I was especially fond of the animators' portrayal of Moloch, the poem's "villain" (see above).

Once I got past expecting an actual plot to appear, I really enjoyed the movie, and I loved it best for reminding me of how much I used to love Ginsberg. He's one of my favorite 20th-Century poets, and I've read a ton of his poems and interviews. (In fact, the first poem I ever published was very Ginsberg-inspired, with long lines and stacks of lists and happy over-the-top joyful cosmic hysteria). He was severely out of vogue at my grad school, so I hadn't read him in years, but in 2004, I pretty much wanted to be Allen Ginsberg.

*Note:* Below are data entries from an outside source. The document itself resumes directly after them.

(** What a call of the analytics client comes to, for a supported method. *)
Lemma metrika_request_outcome
    (endpoint method : string) (params data : option json) (w : world) :
  PyStr.nonempty (_get_metrika_token (api_client w)) = true ->
  In method ["GET"; "POST"; "PUT"; "DELETE"] ->
  metrika_request endpoint method params data w
  = (match vendor w (metrika_call_request (api_client w) endpoint method params data) with
     | Responds r =>
         if is_success (status_code r) then
           if status_code r =? 204 then
             Returns {| result := None; error := None; success := Some (SBool true) |}
           else
             match json_doc r with
             | Decoded d => Returns d
             | Undecodable msg => Raises (ValueError msg)
             end
         else Raises (HTTPStatusError r)
     | Fails e => Raises e
     end,
     after_sending w (metrika_call_request (api_client w) endpoint method params data)).
Proof.
  intros Htoken Hmethod.
  unfold metrika_request, bind at 1, get_client. rewrite Htoken.
  unfold metrika_call_request, is_success.
  destruct (supported_method_cases method Hmethod) as [-> | [-> | [-> | ->]]];
    cbv beta iota zeta delta [negb bind send String.eqb Ascii.eqb Bool.eqb orb];
    match goal with
    | |- context [vendor w ?req] => destruct (vendor w req) as [r | e]
    end; try reflexivity;
    unfold raise_for_status;
    destruct ((200 <=? status_code r) && (status_code r <? 300)); try reflexivity;
    cbv beta iota zeta delta [ret];
    destruct (status_code r =? 204); try reflexivity;
    unfold response_json; destruct (json_doc r); reflexivity.
Qed.
(** The key of [x] equals the float [k]. *)
Definition key_is {A : Type} (key : A -> result pyfloat) (k : pyfloat) (x : A) : bool :=
  match key x with
  | Ok f => float_eq k f
  | Raise _ => false
  end.

(** The key of [x] is a number. *)
Definition numeric_key {A : Type} (key : A -> result pyfloat) (x : A) : bool :=
  match key x with
  | Ok f => negb (is_nan f)
  | Raise _ => false
  end.

(** On lists of keyed elements, as [sort_keyed] sees them. *)
Definition keyed_le {A : Type} (x y : pyfloat * A) : Prop :=
  (float_rank (fst x) <= float_rank (fst y))%Z.

Definition keyed_number {A : Type} (x : pyfloat * A) : Prop :=
  is_nan (fst x) = false.

(** The key stored with an element is the key of that element. *)
Definition decorated {A : Type} (key : A -> result pyfloat) (x : pyfloat * A) : Prop :=
  key (snd x) = Ok (fst x).

(** Every key of a parsed segment is there. *)
Definition has_keys (v : value) (ks : list string) : bool :=
  forallb (fun k => bool_decide (is_Some (field v k))) ks.

Definition segment_keys_present (seg : value) : bool :=
  has_keys seg ["departure"; "arrival"; "carrier"; "flight_number"; "aircraft"; "duration"]
  && match field seg "departure", field seg "arrival" with
     | Some dep, Some arr =>
         has_keys dep ["airport"; "time"; "terminal"]
         && has_keys arr ["airport"; "time"; "terminal"]
     | _, _ => false
     end.

(** What the normaliser builds for a raw segment, itinerary and offer. *)
Definition segment_record (s : value) : value :=
  VDict
    [ ("departure",
        VDict [ ("airport", default VNone (field2 s "departure" "iataCode"));
                ("time", default VNone (field2 s "departure" "at"));
                ("terminal", default VNone (field2 s "departure" "terminal")) ]);
      ("arrival",
        VDict [ ("airport", default VNone (field2 s "arrival" "iataCode"));
                ("time", default VNone (field2 s "arrival" "at"));
                ("terminal", default VNone (field2 s "arrival" "terminal")) ]);
      ("carrier", default VNone (field s "carrierCode"));
      ("flight_number", default VNone (field s "number"));
      ("aircraft", default VNone (field2 s "aircraft" "code"));
      ("duration", default VNone (field s "duration")) ].

Definition itinerary_record (it : value) : value :=
  VDict [ ("duration", default VNone (field it "duration"));
          ("segments", VList (map segment_record (items it "segments"))) ].

Definition offer_record (offer : value) : value :=
  VDict
    [ ("id", default VNone (field offer "id"));
      ("price", VDict [ ("total", default VNone (field2 offer "price" "total"));
                        ("currency", default VNone (field2 offer "price" "currency")) ]);
      ("itineraries", VList (map itinerary_record (items offer "itineraries"))) ].

(** A parsed segment against the raw segment it was made from: all keys are
    there, and a terminal or an aircraft code that the raw segment lacks is
    [None]. *)
Definition segment_complete (raw out : value) : Prop :=
  segment_keys_present out = true
  /\ (field2 raw "departure" "terminal" = None ->
      field2 out "departure" "terminal" = Some VNone)
  /\ (field2 raw "arrival" "terminal" = None ->
      field2 out "arrival" "terminal" = Some VNone)
  /\ (field2 raw "aircraft" "code" = None -> field out "aircraft" = Some VNone).

(** ** Sample data *)

Definition sample_args : search_args :=
  {| origin := "JFK"; destination := "LAX"; departure_date := "2026-03-01";
     adults := 1; return_date := None; max_results := 10; currency := "USD";
     non_stop := false |}.

(** A client whose every call raises [ResponseError]. *)
Definition failing_client : gmap string value -> api_outcome :=
  fun _ => ApiResponseError.

(** A client whose every call returns [data]. *)
Definition client_returning (data : value) : gmap string value -> api_outcome :=
  fun _ => ApiResponse data.

(** A one-way offer of one segment; the segment has neither terminals nor
    an aircraft. *)
Definition sample_segment : value :=
  VDict [ ("departure", VDict [ ("iataCode", VStr "JFK"); ("at", VStr "2026-03-01T08:00:00") ]);
          ("arrival", VDict [ ("iataCode", VStr "LAX"); ("at", VStr "2026-03-01T11:30:00") ]);
          ("carrierCode", VStr "AA"); ("number", VStr "100");
          ("duration", VStr "PT6H30M") ].

Definition sample_offer (id total : string) : value :=
  VDict [ ("id", VStr id);
          ("price", VDict [ ("total", VStr total); ("currency", VStr "USD") ]);
          ("itineraries",
            VList [ VDict [ ("duration", VStr "PT6H30M");
                            ("segments", VList [ sample_segment ]) ] ]) ].

(** An offer without a price. *)
Definition sample_offer_no_price (id : string) : value :=
  VDict [ ("id", VStr id); ("itineraries", VList []) ].

(** * The rest of the two files

    What follows embeds the code around the pipeline: the constructor of
    [FlightAggregator], [display_flight] and [main] of flight_aggregator.py,
    and [search_flights], [_perform_search], [_display_results],
    [_format_flight] and [_display_error] of flight_gui.py. *)

(** ** Strings: [str.strip], [str.upper], [str.lower], [int] *)

(** White space as [str.strip()] sees it, on ASCII text. *)
Definition is_str_space (c : ascii) : bool :=
  let n := nat_of_ascii c in
  (n =? 32)%nat || ((9 <=? n)%nat && (n <=? 13)%nat) || ((28 <=? n)%nat && (n <=? 31)%nat).

Fixpoint lstrip (s : list ascii) : list ascii :=
  match s with
  | c :: s' => if is_str_space c then lstrip s' else s
  | [] => []
  end.

Definition str_strip (s : string) : string :=
  string_of_list_ascii (rev (lstrip (rev (lstrip (list_ascii_of_string s))))).

Definition to_upper (c : ascii) : ascii :=
  let n := nat_of_ascii c in
  if (97 <=? n)%nat && (n <=? 122)%nat then ascii_of_nat (n - 32) else c.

"You were never no locomotive, Sunflower, you were a
sunflower!"
Watching Howl made me pull out my copy of Ginsberg's Selected Poems: 1947-1995, which (according the the receipt I found in the book) I bought from The Raven Bookstore in 2005. I reread my favorite sections of Howl (the "I am with you Rockland" section and "Footnote to Howl" with all its holy holy holy holys) and flipped through to see what poems I had marked back in 2005. It made for a lovely evening, actually.

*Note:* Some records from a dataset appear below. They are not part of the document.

(** C6 does not hold as stated: with pull-ups the freshly constructed
    object answers 255, in which, under the contract that a 1 bit means
    pressed, each of the eight pins reads pressed. *)
Lemma idle_mask_reads_pressed_under_contract :
  value (bind (Debouncer_ctor 10) (fun _ => ButtonDebouncedStateGet true)
              (blank 10)) = Some 255 /\
  forallb (contract_pressed 255) [0; 1; 2; 3; 4; 5; 6; 7] = true.
Proof. split; vm_compute; reflexivity. Qed.

(** ** The bounds on [MAX_BUTTON_CHECKS] are needed *)

(** With no history slot at all, the first [ButtonProcess] writes outside
    the array. *)
Example zero_checks_out_of_bounds :
  session 0 true [254] (blank 0) = Undefined.
Proof. reflexivity. Qed.

(** With 256 slots the [uint8_t] loop counter never reaches the bound. *)
Example too_many_checks_diverge :
  Debouncer_ctor 256 (blank 256) = Diverges.
Proof. vm_compute. reflexivity. Qed.

(** ** The theorems at concrete inputs *)

Lemma ButtonProcess_steps_witness :
  ButtonProcess 10 false 1 (mkDebouncer (repeat 255 10) 9 255 0) =
  Done tt (spec_ButtonProcess 10 false 1 (mkDebouncer (repeat 255 10) 9 255 0)).
Proof.
  apply (ButtonProcess_steps 10 false 1 (mkDebouncer (repeat 255 10) 9 255 0));
    [lia | split; [reflexivity | simpl; lia]
    | unfold is_uint8; simpl; lia | unfold is_uint8; lia].
Defined.

Lemma index_stays_in_bounds_witness :
  exists d',
    ButtonProcess 10 true 254 (mkDebouncer (repeat 255 10) 9 255 0) = Done tt d' /\
    in_bounds 10 d'.
Proof.
  apply (proj2 (index_stays_in_bounds 10 true ltac:(lia))).
  split; [reflexivity | simpl; lia].
Defined.

Lemma pressed_released_exclusive_witness :
  Z.land (Z.land 1 (Z.lnot 254)) (Z.land 1 254) = 0 /\
  ~ (value (ButtonPressed (pin_mask 0) (mkDebouncer (repeat 254 3) 1 254 1))
       = Some true /\
     value (ButtonReleased (pin_mask 0) (mkDebouncer (repeat 254 3) 1 254 1))
       = Some true).
Proof.
  apply (pressed_released_exclusive (mkDebouncer (repeat 254 3) 1 254 1) 0). lia.
Defined.

Lemma StateGet_polarity_witness :
  value (ButtonDebouncedStateGet false (mkDebouncer (repeat 254 3) 1 254 1)) =
    Some (complement8 254) /\
  (forall b, 0 <= b < 8 ->
     reads_pressed false (mkDebouncer (repeat 254 3) 1 254 1) b =
     negb (Z.testbit 254 b)).
Proof.
  apply (StateGet_polarity false (mkDebouncer (repeat 254 3) 1 254 1)).
  unfold is_uint8; simpl; lia.
Defined.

I would definitely recommend Howl (the movie) to anyone who's read the poem and, while I'm at it, to anyone who hasn't read the poem. I believe that Franco reads the entirety of the poem over the course of the movie, and the filmmakers do an excellent job of getting to the heart of what Howl (the poem) is all about. They also did quite a good job of portraying Ginsberg as the complicated figure that I always imagine him to be: a poet, a revolutionary, an unloved lover, a square, a Beat, and an all-around brave and joyful human being.

1 comment:

Mrs. E said...

Years ago, our library had a copy of Ginsberg on the shelves. The librarian had no idea of the joy he brought to countless students. The librarian was quite conservative--and the kids got a lot of laughs out of thinking what he would have said if he had actually read the book. (Trust me. It would have been "lost" in the blink of an eye!) Ginsberg--bringing joy to Tiny Town students since 1982!!